The global equity market’s ‘sleepwalk’ is over. Short and medium term upward momentum is broken, along with volatility rising and sustaining at higher levels. Especially equity vols are now firmly in the high teens with occasional pops above 20%. These are signals for us to lighten risk exposures as per our Passive Allocator re-balancing strategy. Equity ETF asset flows have had their worst negative month in 5 years – we admittedly are a tiny part of that outflow. Risk control has always taken precedence over return chasing for Passive Allocator, thus towards the end of May we lightened majority of our equity ETFs and went heavily in to medium term US treasury ETFs. Over the past few months we had increased equity allocations, though still remained much lesser than our 60/40 benchmark. This is probably why we gave up 1.19% in May vs. our benchmark’s decline of 3.3%. We are now once again positioned like the end of 2018 – super defensive, with an overweight to fixed income.

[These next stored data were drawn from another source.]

(** * A shallow embedding of the transaction coordinator

    The development follows the Go sources, file by file:
    - [Transaction] and its methods, package [txn]
      (src/pkg/txn/transaction.go);
    - [LocalTimeSource], package [timesource] (same file, second part);
    - [Server.Run] and the four handlers of the executor
      (src/datastore.go, second part);
    - the [txn.Connector] interface (src/benchmarks/db/redis/db.go, second
      part) and the test of the Redis connection that exercises it
      (src/pkg/datastore/redis/redis_connection_test.go);
    - [type State int] (src/datastore.go, first part).

    Go values are modelled as the code has them: an [error] is the message
    it carries ([nil] is [None]), an [int64] is a [Z] with its wrap-around
    written out, [map[string]Datastorer] is a [gmap string Datastorer].
    Interfaces whose implementations live outside the coordinator
    ([Datastorer], [TSRMaintainer], [TimeSourcer]) are records of functions
    over an arbitrary [World]; every call through them is recorded in a
    trace of events, together with what the call returned. What the Go
    runtime decides, the order of a [range] over a map and the order in
    which goroutines run, is drawn from the world each time it is
    needed. *)

From stdpp Require Import gmap strings list fin_maps.
From Stdlib Require Import ZArith Lia DecimalString.

Local Open Scope string_scope.
Local Open Scope list_scope.
Local Open Scope stdpp_scope.

(** Go's [error]: the message; [errors.New msg] is [msg], [e.Error()] is [e]. *)
Definition error := string.

(** [int64] arithmetic (and [int], on the 64-bit platforms the executor
    runs on) wraps around. *)
Definition wrap64 (z : Z) : Z := ((z + 2 ^ 63) mod 2 ^ 64 - 2 ^ 63)%Z.

(* ===================================================================== *)
(** * Package [config] *)
(* ===================================================================== *)

Module Config.

(** [type State int] with its five constants, in the order of their
    values 0 to 4. *)
Inductive State := EMPTY | STARTED | PREPARED | COMMITTED | ABORTED.

#[global] Instance State_eq_dec : EqDecision State.
Proof. solve_decision. Defined.

Definition State_value (s : State) : Z :=
  match s with
  | EMPTY => 0 | STARTED => 1 | PREPARED => 2 | COMMITTED => 3 | ABORTED => 4
  end%Z.

(** Modelled from the spec: the constants of [config.AsyncLevel] are not
    among the sources; section 4.4 gives the three levels 0, 1 and 2. *)
Definition AsyncLevelZero : Z := 0.
Definition AsyncLevelOne : Z := 1.
Definition AsyncLevelTwo : Z := 2.

(** Modelled from the spec: the two values of
    [ConcurrentOptimizationLevel] (section 6), sequential and parallel
    prepare. *)
Definition DEFAULT : Z := 0.
Definition PARALLELIZE_ON_PREPARE : Z := 1.

End Config.

(* ===================================================================== *)
(** * Package [txn]: the coordinator *)
(* ===================================================================== *)

Module Txn.
Import Config.

(** ** The state machine embedded in [Transaction] *)

Definition StateViolation : error := "state violation".

(** Modelled from the spec: [StateMachine.CheckState] is not among the
    sources. Section 4.4: an operation invoked in a state other than the
    expected one fails with a state-violation error. *)
Definition CheckState (cur expected : State) : option error :=
  if decide (cur = expected) then None else Some StateViolation.

(** Modelled from the spec: the transitions of section 4.4,
    EMPTY -> STARTED, STARTED -> COMMITTED, STARTED -> ABORTED and
    COMMITTED -> ABORTED; ABORTED is terminal. *)
Definition transition_ok (cur new : State) : bool :=
  match cur, new with
  | EMPTY, STARTED => true
  | STARTED, COMMITTED => true
  | STARTED, ABORTED => true
  | COMMITTED, ABORTED => true
  | _, _ => false
  end.

(** A method returns, or panics (a call through a nil interface). *)
Inductive Outcome (A : Type) := Returns (a : A) | Panics.
Arguments Returns {A} a.
Arguments Panics {A}.

Section Coordinator.

(** Everything outside the coordinator: the backends, the clock, the
    memory the caller's buffers live in. *)
Context {World : Type}.

(** The [any] of [Write(dsName, key, value any)]. *)
Context {any : Type}.

(** ** The interfaces the coordinator consumes *)

(** The methods of [Datastorer] that [Transaction] calls. [Read] fills the
    buffer [value] points to, which lives in the world; [SetTxn] stores
    the back reference to the transaction in the datastore, which lives
    there too. *)
Record Datastorer := {
  GetName : string;
  ds_SetTxn : World → World;
  ds_Start : World → option error * World;
  ds_Read : string → any → World → option error * World;
  ds_Write : string → any → World → option error * World;
  ds_Delete : string → World → option error * World;
  ds_Prepare : World → option error * World;
  ds_Commit : World → option error * World;
  ds_Abort : bool → World → option error * World;
}.

Record TSRMaintainer := {
  tsr_ReadTSR : string → World → (State * option error) * World;
  tsr_WriteTSR : string → State → World → option error * World;
  tsr_CreateTSR : string → State → World → (State * option error) * World;
  tsr_DeleteTSR : string → World → option error * World;
}.

Record TimeSourcer := {
  ts_GetTime : string → World → (Z * option error) * World;
}.

(** The two fields of [config.Config] that [Commit] reads, and the
    identifier generator that [Start] calls. *)
Record ConfigT := {
  ConcurrentOptimizationLevel : Z;
  AsyncLevel : Z;
  GenerateId : World → string * World;
}.

(** ** [type Transaction struct]

    [state] is the embedded [*StateMachine]. The fields that none of the
    methods below reads ([oracleURL], [locker], [client], [debugStart]) are
    left out; [tsrMaintainer] is nil until [SetGlobalDatastore]. *)

Record Transaction := {
  TxnId : string;
  TxnStartTime : Z;
  TxnCommitTime : Z;
  tsrMaintainer : option TSRMaintainer;
  dataStoreMap : gmap string Datastorer;
  timeSource : TimeSourcer;
  isReadOnly : bool;
  writeCount : Z;
  isRemote : bool;
  state : State;
}.

Definition set_state (s : State) (t : Transaction) : Transaction :=
  {| TxnId := TxnId t; TxnStartTime := TxnStartTime t;
     TxnCommitTime := TxnCommitTime t; tsrMaintainer := tsrMaintainer t;
     dataStoreMap := dataStoreMap t; timeSource := timeSource t;
     isReadOnly := isReadOnly t; writeCount := writeCount t;
     isRemote := isRemote t; state := s |}.

Definition set_TxnId (id : string) (t : Transaction) : Transaction :=
  {| TxnId := id; TxnStartTime := TxnStartTime t;
     TxnCommitTime := TxnCommitTime t; tsrMaintainer := tsrMaintainer t;
     dataStoreMap := dataStoreMap t; timeSource := timeSource t;
     isReadOnly := isReadOnly t; writeCount := writeCount t;
     isRemote := isRemote t; state := state t |}.
(** [(s as f64 / k as f64).clamp(0.0, 1.0) == 1.0] exactly when [s >= max k 1],
    for [|s| < 2^53] and [0 <= k < 2^64]. *)
Lemma clamp_ratio_one (s k : Z) :
  Z.abs s < 2 ^ 53 -> 0 <= k < 2 ^ 64 ->
  f64_clamp (int_as_f64 s / int_as_f64 k)%float 0 1 = 1%float <-> 0 < s /\ k <= s.
Proof.
  intros Hs Hk. rewrite clamp01_eq_one, div_spec. unfold SF64div.
  destruct s as [|p|p].
  - rewrite Prim2SF_int_zero.
    destruct k as [|q|q]; [rewrite Prim2SF_int_zero|destruct (Z_lt_le_dec (Zpos q) (2 ^ 53))|lia].
    + split; [discriminate|lia].
    + destruct (Prim2SF_int_exact false q l) as [My [-> _]]. split; [discriminate|lia].
    + destruct (Prim2SF_int_large q (conj l (proj2 Hk))) as [My [Ey [-> _]]].
      split; [discriminate|lia].
  - destruct (Prim2SF_int_exact false p ltac:(lia)) as [Mx [HX [HMx HMxb]]].
    rewrite HX.
    destruct k as [|q|q]; [rewrite Prim2SF_int_zero|destruct (Z_lt_le_dec (Zpos q) (2 ^ 53))|lia].
    + split; [lia|reflexivity].
    + destruct (Prim2SF_int_exact false q l) as [My [-> [HMy HMyb]]].
      assert (Hl : 0 <= Z.log2 (Zpos p) < 53 /\ 0 <= Z.log2 (Zpos q) < 53)
        by (split; split; try apply Z.log2_nonneg; apply Z.log2_lt_pow2; lia).
      destruct (div_normal Mx My (Z.log2 (Zpos p) - 52) (Z.log2 (Zpos q) - 52))
        as [M [E [-> [HM HE]]]]; [lia|lia|lia|].
      rewrite leb_one_normal by lia. rewrite HE.
      rewrite (exact_order p q Mx My) by lia. lia.
    + destruct (Prim2SF_int_large q (conj l (proj2 Hk))) as [My [Ey [-> [HMy HEy]]]].
      assert (Hl : 0 <= Z.log2 (Zpos p) < 53)
        by (split; [apply Z.log2_nonneg|apply Z.log2_lt_pow2; lia]).
      destruct (div_normal Mx My (Z.log2 (Zpos p) - 52) Ey)
        as [M [E [-> [HM HE]]]]; [lia|lia|lia|].
      rewrite leb_one_normal by lia. rewrite HE. lia.
  - destruct (Prim2SF_int_exact true p ltac:(lia)) as [Mx [HX _]].
    rewrite HX.
    destruct k as [|q|q]; [rewrite Prim2SF_int_zero|destruct (Z_lt_le_dec (Zpos q) (2 ^ 53))|lia].
    + split; [discriminate|lia].
    + destruct (Prim2SF_int_exact false q l) as [My [-> _]].
      unfold SFdiv. destruct (SFdiv_core_binary _ _ _ _ _ _) as [[mz ez] lz].
      rewrite round_aux_neg_not_ge_one. split; [discriminate|lia].
    + destruct (Prim2SF_int_large q (conj l (proj2 Hk))) as [My [Ey [-> _]]].
      unfold SFdiv. destruct (SFdiv_core_binary _ _ _ _ _ _) as [[mz ez] lz].
      rewrite round_aux_neg_not_ge_one. split; [discriminate|lia].
Qed.

(** ** The time bar ratio (claims on [timebar_ratio]) *)

(** chrono's [DateTime] spans about 262000 years on either side of 1970: every
    timestamp is below 2^43 seconds in magnitude. *)
Definition in_chrono_range (t : Time) : Prop := Z.abs t < 2 ^ 43 * NANOS_PER_SEC.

Interestingly enough, fixed income is also part of our asset universe in terms of return generation; it’s not just a safety play. We also follow fixed income momentum and volatility signals to enter or exit positions. US treasuries have developed strong upside momentum over May, thus we are quite comfortable holding overweights in that particular asset class. The economic/fundamental reason behind all of this is quite obvious: Trade wars are heating up and Brexit is going more (and more) into uncharted territory.

Passive Allocator Strategy Momentum & Volatility score table for May 2019

Some interesting liquidity based narratives in May: popular Equity ETFs like SPY, QQQ, EEM have seen major collective outflows. However, these do not have any significant bearing on future returns, at least not anything major.

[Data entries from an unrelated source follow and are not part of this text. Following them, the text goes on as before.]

(** C3, as the code has it.  The three POST operations are registered under
    [/api/v1] only, each under two paths served by the same handler behind
    the same gate, so the two paths of an operation answer every request
    alike; [GET /health] is registered without prefix.  The unprefixed POST
    paths are not registered: the mux answers them with 404. *)
Theorem versioned_aliases_agree (X : Collab) (cfg : Config) (w : ResponseWriter)
    (r : Request) (st : World) :
  let gate h := rateLimit (auth (cfg_APIKey cfg) h) in
  let at_ m p := ServeHTTP X cfg w (toRoute r m p) st in
  (at_ "POST" "/api/v1/upload_text"
   = gate (handleUploadText X cfg) (withCORS w) (toRoute r "POST" "/api/v1/upload_text") st
   ∧ at_ "POST" "/api/v1/documents/upload"
     = gate (handleUploadText X cfg) (withCORS w)
         (toRoute r "POST" "/api/v1/documents/upload") st)
  ∧ (at_ "POST" "/api/v1/search"
     = gate (handleSearch X cfg) (withCORS w) (toRoute r "POST" "/api/v1/search") st
     ∧ at_ "POST" "/api/v1/documents/search"
       = gate (handleSearch X cfg) (withCORS w)
           (toRoute r "POST" "/api/v1/documents/search") st)
  ∧ (at_ "POST" "/api/v1/chat"
     = gate (handleChat X cfg) (withCORS w) (toRoute r "POST" "/api/v1/chat") st
     ∧ at_ "POST" "/api/v1/conversations/chat"
       = gate (handleChat X cfg) (withCORS w)
           (toRoute r "POST" "/api/v1/conversations/chat") st)
  ∧ (at_ "POST" "/api/v1/documents/upload" = at_ "POST" "/api/v1/upload_text"
     ∧ at_ "POST" "/api/v1/documents/search" = at_ "POST" "/api/v1/search"
     ∧ at_ "POST" "/api/v1/conversations/chat" = at_ "POST" "/api/v1/chat")
  ∧ at_ "GET" "/health" = handleHealth (withCORS w) (toRoute r "GET" "/health") st
  ∧ (∀ m p : string,
       (m, p) ∈ [("POST", "/upload_text"); ("POST", "/search"); ("POST", "/chat")] →
       at_ m p = (httpError (withCORS w) "404 page not found" StatusNotFound, st)).
Proof.
  intros gate at_.
  assert (Hup : ∀ p, p = "/api/v1/upload_text" ∨ p = "/api/v1/documents/upload" →
            at_ "POST" p = gate (handleUploadText X cfg) (withCORS w) (toRoute r "POST" p) st).
  { intros p [-> | ->]; unfold at_.
    - apply (ServeHTTP_route X cfg (mkRoute "POST" "/api/v1/upload_text" (gate (handleUploadText X cfg))));
        [discriminate | reflexivity].
    - apply (ServeHTTP_route X cfg (mkRoute "POST" "/api/v1/documents/upload" (gate (handleUploadText X cfg))));
        [discriminate | reflexivity]. }
  assert (Hse : ∀ p, p = "/api/v1/search" ∨ p = "/api/v1/documents/search" →
            at_ "POST" p = gate (handleSearch X cfg) (withCORS w) (toRoute r "POST" p) st).
  { intros p [-> | ->]; unfold at_.
    - apply (ServeHTTP_route X cfg (mkRoute "POST" "/api/v1/search" (gate (handleSearch X cfg))));
        [discriminate | reflexivity].
    - apply (ServeHTTP_route X cfg (mkRoute "POST" "/api/v1/documents/search" (gate (handleSearch X cfg))));
        [discriminate | reflexivity]. }
  assert (Hch : ∀ p, p = "/api/v1/chat" ∨ p = "/api/v1/conversations/chat" →
            at_ "POST" p = gate (handleChat X cfg) (withCORS w) (toRoute r "POST" p) st).
  { intros p [-> | ->]; unfold at_.
    - apply (ServeHTTP_route X cfg (mkRoute "POST" "/api/v1/chat" (gate (handleChat X cfg))));
        [discriminate | reflexivity].
    - apply (ServeHTTP_route X cfg (mkRoute "POST" "/api/v1/conversations/chat" (gate (handleChat X cfg))));
        [discriminate | reflexivity]. }
  assert (Hpath : ∀ (h : Handler) p q,
            (∀ w0 r1 r2 st0, Body r1 = Body r2 → h w0 r1 st0 = h w0 r2 st0) →
            gate h (withCORS w) (toRoute r "POST" p) st
            = gate h (withCORS w) (toRoute r "POST" q) st).
  { intros h p q Hh. by apply gate_ignores_path. }
  split; [split; apply Hup; tauto|].
  split; [split; apply Hse; tauto|].
  split; [split; apply Hch; tauto|].
  split.
  { split; [|split].
    - rewrite !Hup by tauto. apply Hpath.
      intros w0 r1 r2 st0 Hb. unfold handleUploadText. by rewrite Hb.
    - rewrite !Hse by tauto. apply Hpath.
      intros w0 r1 r2 st0 Hb. unfold handleSearch. by rewrite Hb.
    - rewrite !Hch by tauto. apply Hpath.
      intros w0 r1 r2 st0 Hb. unfold handleChat. by rewrite Hb. }
  split.
  { unfold at_. apply (ServeHTTP_route X cfg (mkRoute "GET" "/health" handleHealth));
      [discriminate | reflexivity]. }
  intros m p Hin. unfold at_.
  rewrite !elem_of_cons in Hin.
  destruct Hin as [[= -> ->] | [[= -> ->] | [[= -> ->] | Hin]]];
    [apply ServeHTTP_not_found; try reflexivity; discriminate .. |].
  by apply elem_of_nil in Hin.
Qed.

Major outflows seen in equity ETFs in May 2019. Source: Bloomberg Analytics

The usual “fear gauge” – VIX index – has started strutting its stuff. Previous few corrections have seen this go to 30+, so no harm in being on the safe side and letting high volatility regimes play out.

VIX index RHS. SPX Index LHS. Source: Bloomberg Analytics

Fixed Income, epecially US treasuries has been the best performer this year, and if one were to trust pure price momentum patterns – it looks like things are just getting started. Momentum traders have a patient view of the world, including us. We’re holding overweights in medium term US treasuries, something that still yields above 2.00%. We’re getting paid to wait.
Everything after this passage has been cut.